Heroin topped the list of confiscated drugs along with cocaine, crystal meth and the restricted drug Tramadol.

Ahmed added those caught are mainly male passengers arriving from Asia and Africa, particularly those between 20 to 40 years of age. These passengers hide drugs mostly in their luggage and personal belongings.

Huda Mohamed Abdulla, senior inspector at Dubai Airport said, “They also hide drugs in food and in machines.”

The most common way of concealing drugs, however, is in the internal organs of the passenger.

“In cases involving their bags or suitcases its easier for us to question the passenger until he confesses but it’s a different case for us when he’s hiding drugs in his stomach,” said Hassan Ibrahim, senior inspection officer at Dubai Airport.
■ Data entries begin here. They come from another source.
(** * The projection series *)

Section Projection.

Variable pow_approx : float -> float -> float.

Lemma Math_pow_zero (base : float) : Math_pow pow_approx base zero = 1%float.
Proof. reflexivity. Qed.

(** The entry of the start year itself. *)
Lemma userEntry_start (principal startYear rate : float) :
  isFinite principal = true -> isFinite startYear = true ->
  userEntry pow_approx principal startYear rate startYear
  = Some (Math_round principal).
Proof.
  intros Hp Hs. unfold userEntry.
  rewrite FloatFacts.ltb_irrefl, (FloatFacts.sub_diag _ Hs), Math_pow_zero.
  rewrite FloatFacts.mul_one, Hp. reflexivity.
Qed.

End Projection.

(** C6. [computeUserSeries] is aligned to the axis: one entry per year;
    the entry of a year before the start year is [null]; the entry of a
    year from the start year on is
    [round(principal * (1 + rate)^(year - startYear))], and [null] when
    that product is not finite. *)
Theorem computeUserSeries_entries (pow_approx : float -> float -> float)
    (YEARS : list float) (principal startYear rate : float) :
  let series := computeUserSeries pow_approx YEARS principal startYear rate in
  length series = length YEARS
  /\ forall i year,
       nth_error YEARS i = Some year ->
       ((year <? startYear)%float = true -> nth_error series i = Some None)
       /\ (geb year startYear = true ->
           let val :=
             (principal * Math_pow pow_approx (1 + rate) (year - startYear))%float in
           nth_error series i
           = Some (if isFinite val then Some (Math_round val) else None)).
Proof.
  intros series. split.
  - unfold series, computeUserSeries. apply length_map.
  - intros i year Hy. unfold series, computeUserSeries.
    rewrite nth_error_map, Hy. cbn [option_map]. unfold userEntry. split.
    + intros ->. reflexivity.
    + intros Hge. unfold geb in Hge. cbv zeta.
      rewrite (FloatFacts.leb_ltb_false _ _ Hge). reflexivity.
Qed.
(** * test_preview.py: the fixture generator for the preview tests

    A shallow embedding of [create_test_directory] (src/test_preview.py)
    and of the library calls it makes: [os.path.abspath], [os.path.dirname],
    [os.path.join], [os.makedirs], the text-mode [open]/[write] pair and
    [print].

    Conventions of the embedding.
    - The interpreter runs on a POSIX system: [os.path] is [posixpath], the
      separator is the slash and [os.linesep] is the line feed.
    - A Python [str] is held as the [string] of its UTF-8 code units, which
      is what a string literal of this file denotes; every [str] operation
      the script performs (concatenation, search for the slash, replacement
      of the line feed) acts on code units exactly as it acts on code
      points.  Encoding with [encoding="utf-8"] is then the passage from
      [string] to [list byte].
    - The file system is a finite map from absolute normalised paths to
      nodes; a node carries the write permission of the running process.
    - A text stream keeps what is written to it and hands it to the file
      when 8192 bytes are pending or when it is closed; the world holds
      the pending bytes of the open streams.
    - An exception is an outcome of a computation, returned together with
      the world as the failing call left it. *)

From Stdlib Require Import ZArith Ascii String Permutation DecimalString.
From Stdlib.Strings Require Import Byte.
From stdpp Require Import gmap strings list fin_maps.

Local Open Scope Z_scope.

(** ** Python [str] primitives *)

Module Str.

(** The two characters the literals below cannot spell inline. *)
Definition q : string := String (ascii_of_nat 34) EmptyString.
Definition nl : string := String (ascii_of_nat 10) EmptyString.
Definition cr : string := String (ascii_of_nat 13) EmptyString.

Definition sep : ascii := ascii_of_nat 47.

(** [bool(s)]: a string is true when it is not empty. *)
Definition nonempty (s : string) : bool :=
  match s with EmptyString => false | String _ _ => true end.

(** [s.startswith(c)] and [s.endswith(c)] for a single character. *)
Definition startswith (s : string) (c : ascii) : bool :=
  match s with EmptyString => false | String x _ => Ascii.eqb x c end.

Fixpoint endswith (s : string) (c : ascii) : bool :=
  match s with
  | EmptyString => false
  | String x EmptyString => Ascii.eqb x c
  | String _ r => endswith r c
  end.

(** [s.rfind(c)]: the highest index holding [c], or [-1]. *)
Fixpoint rfind (s : string) (c : ascii) : Z :=
  match s with
  | EmptyString => -1
  | String x r =>
      let i := rfind r c in
      if 0 <=? i then i + 1 else if Ascii.eqb x c then 0 else -1
  end.

(** [s[:i]] and [s[i:]] for an index [0 <= i]. *)
Fixpoint upto (n : nat) (s : string) : string :=
  match n, s with
  | S n', String x r => String x (upto n' r)
  | _, _ => EmptyString
  end.

Fixpoint from (n : nat) (s : string) : string :=
  match n, s with
  | S n', String _ r => from n' r
  | _, _ => s
  end.

Definition slice_to (s : string) (i : Z) : string := upto (Z.to_nat i) s.
Definition slice_from (s : string) (i : Z) : string := from (Z.to_nat i) s.

(** [s.rstrip(c)]: drop the trailing run of [c]. *)
Fixpoint rstrip (s : string) (c : ascii) : string :=
  match s with
  | EmptyString => EmptyString
  | String x r =>
      match rstrip r c with
      | EmptyString => if Ascii.eqb x c then EmptyString else String x EmptyString
      | r' => String x r'
      end
  end.

(** [c * n]: the character repeated. *)
Fixpoint mul (c : string) (n : nat) : string :=
  match n with O => EmptyString | S n' => c +:+ mul c n' end.

(** [c in s]. *)
Fixpoint contains (s : string) (c : ascii) : bool :=
  match s with
  | EmptyString => false
  | String x r => Ascii.eqb x c || contains r c
  end.

(** [s.replace(a, b)] for a single character [a]. *)
Fixpoint replace (s : string) (a : ascii) (b : string) : string :=
  match s with
  | EmptyString => EmptyString
  | String x r =>
      (if Ascii.eqb x a then b else String x EmptyString) +:+ replace r a b
  end.

End Str.

(** ** [posixpath] *)

Module posixpath.
Import Str.

Definition isabs (s : string) : bool := startswith s sep.

(** One step of the loop of [join], for the single component the script
    passes. *)
Definition join (a b : string) : string :=
  if startswith b sep then b
  else if negb (nonempty a) || endswith a sep then a +:+ b
  else a +:+ String sep EmptyString +:+ b.

Definition split (p : string) : string * string :=
  let i := rfind p sep + 1 in
  let head := slice_to p i in
  let tail := slice_from p i in
  let head :=
    if nonempty head
       && negb (String.eqb head (mul (String sep EmptyString) (String.length head)))
    then rstrip head sep else head in
  (head, tail).

Definition dirname (p : string) : string :=
  let i := rfind p sep + 1 in
  let head := slice_to p i in
  if nonempty head
     && negb (String.eqb head (mul (String sep EmptyString) (String.length head)))
  then rstrip head sep else head.

Definition basename (p : string) : string :=
  let i := rfind p sep + 1 in
  slice_from p i.

(** A bare file name: not empty and free of the separator. *)
Definition bare (n : string) : bool := nonempty n && negb (contains n sep).

(** A directory path that [join] extends with a separator: not empty and
    not ending in one. *)
Definition clean (d : string) : bool := nonempty d && negb (endswith d sep).

End posixpath.

(** ** The world: file system, console, process environment *)

(** A node of the file system with the write permission of the process:
    on a directory, the right to create entries in it; on a regular file,
    the right to open it for writing.  [Refused] is a regular file the
    process may open and truncate but whose [write] calls the system
    turns down with EACCES, as a server can that checks the right again
    on each request.  It is the one way a write can fail here: the space
    left on the device is not part of the world. *)
Inductive node : Type :=
| Dir (writable : bool)
| File (writable : bool) (data : list byte)
| Refused (data : list byte).

(** What a process can read besides the file system.  The script reads none
    of it. *)
Record Env : Type := mkEnv {
  argv : list string;
  environ : gmap string string;
  clock : Z;
  entropy : list byte
}.

(** [stdout] holds the argument of every [print] call so far, oldest first;
    each call writes its argument and a line feed to the stream.
    [pending] holds, for each text stream open for writing, under the name
    of its file, the bytes written to the stream that have not reached the
    file yet. *)
Record World : Type := mkWorld {
  fs : gmap string node;
  stdout : list string;
  env : Env;
  pending : gmap string (list byte)
}.

Definition set_fs (f : gmap string node → gmap string node) (w : World) : World :=
  mkWorld (f (fs w)) (stdout w) (env w) (pending w).

Definition set_pending (f : gmap string (list byte) → gmap string (list byte))
    (w : World) : World :=
  mkWorld (fs w) (stdout w) (env w) (f (pending w)).

Definition stdout_text (w : World) : string :=
  String.concat EmptyString (map (λ s, s +:+ Str.nl) (stdout w)).

(** ** Computations that may raise *)

Inductive exn : Type :=
| FileExistsError
| FileNotFoundError
| NotADirectoryError
| IsADirectoryError
| PermissionError
| BadFileDescriptor   (* OSError, errno EBADF *)
| RecursionError
| ValueError.          (* I/O operation on closed file *)

(** [isinstance(e, OSError)]. *)
Definition is_OSError (e : exn) : bool :=
  match e with RecursionError | ValueError => false | _ => true end.

Inductive outcome (A : Type) : Type :=
| Return (a : A)
| Raise (e : exn).
Arguments Return {A} a.
Arguments Raise {A} e.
He added, “They inject their body with a certain drug that makes them stay cool and calm to try and convince us they’re not carrying anything illegal.”

But that calmness can be one of the signs that the passenger is carrying drugs internally.

“They’re given a story to make their visit seem legal but when we investigate further, we find that their story is weak,” said Hassan.

He added, “For example, if they say they’re coming to Dubai for business, we ask what kind of business. If they say they’re buying laptops, we ask which types and models, memory and speed and so on, because if you’re a businessperson you should be very knowledgeable about details about laptops.”

Hassan continued, “So if the passenger cannot or struggles to answer, I would then suspect there is something wrong with him.”
Huda adds, “I would also ask about the currency they are carrying, how much, how long they’re planning on staying here, where exactly they’re going to stay.”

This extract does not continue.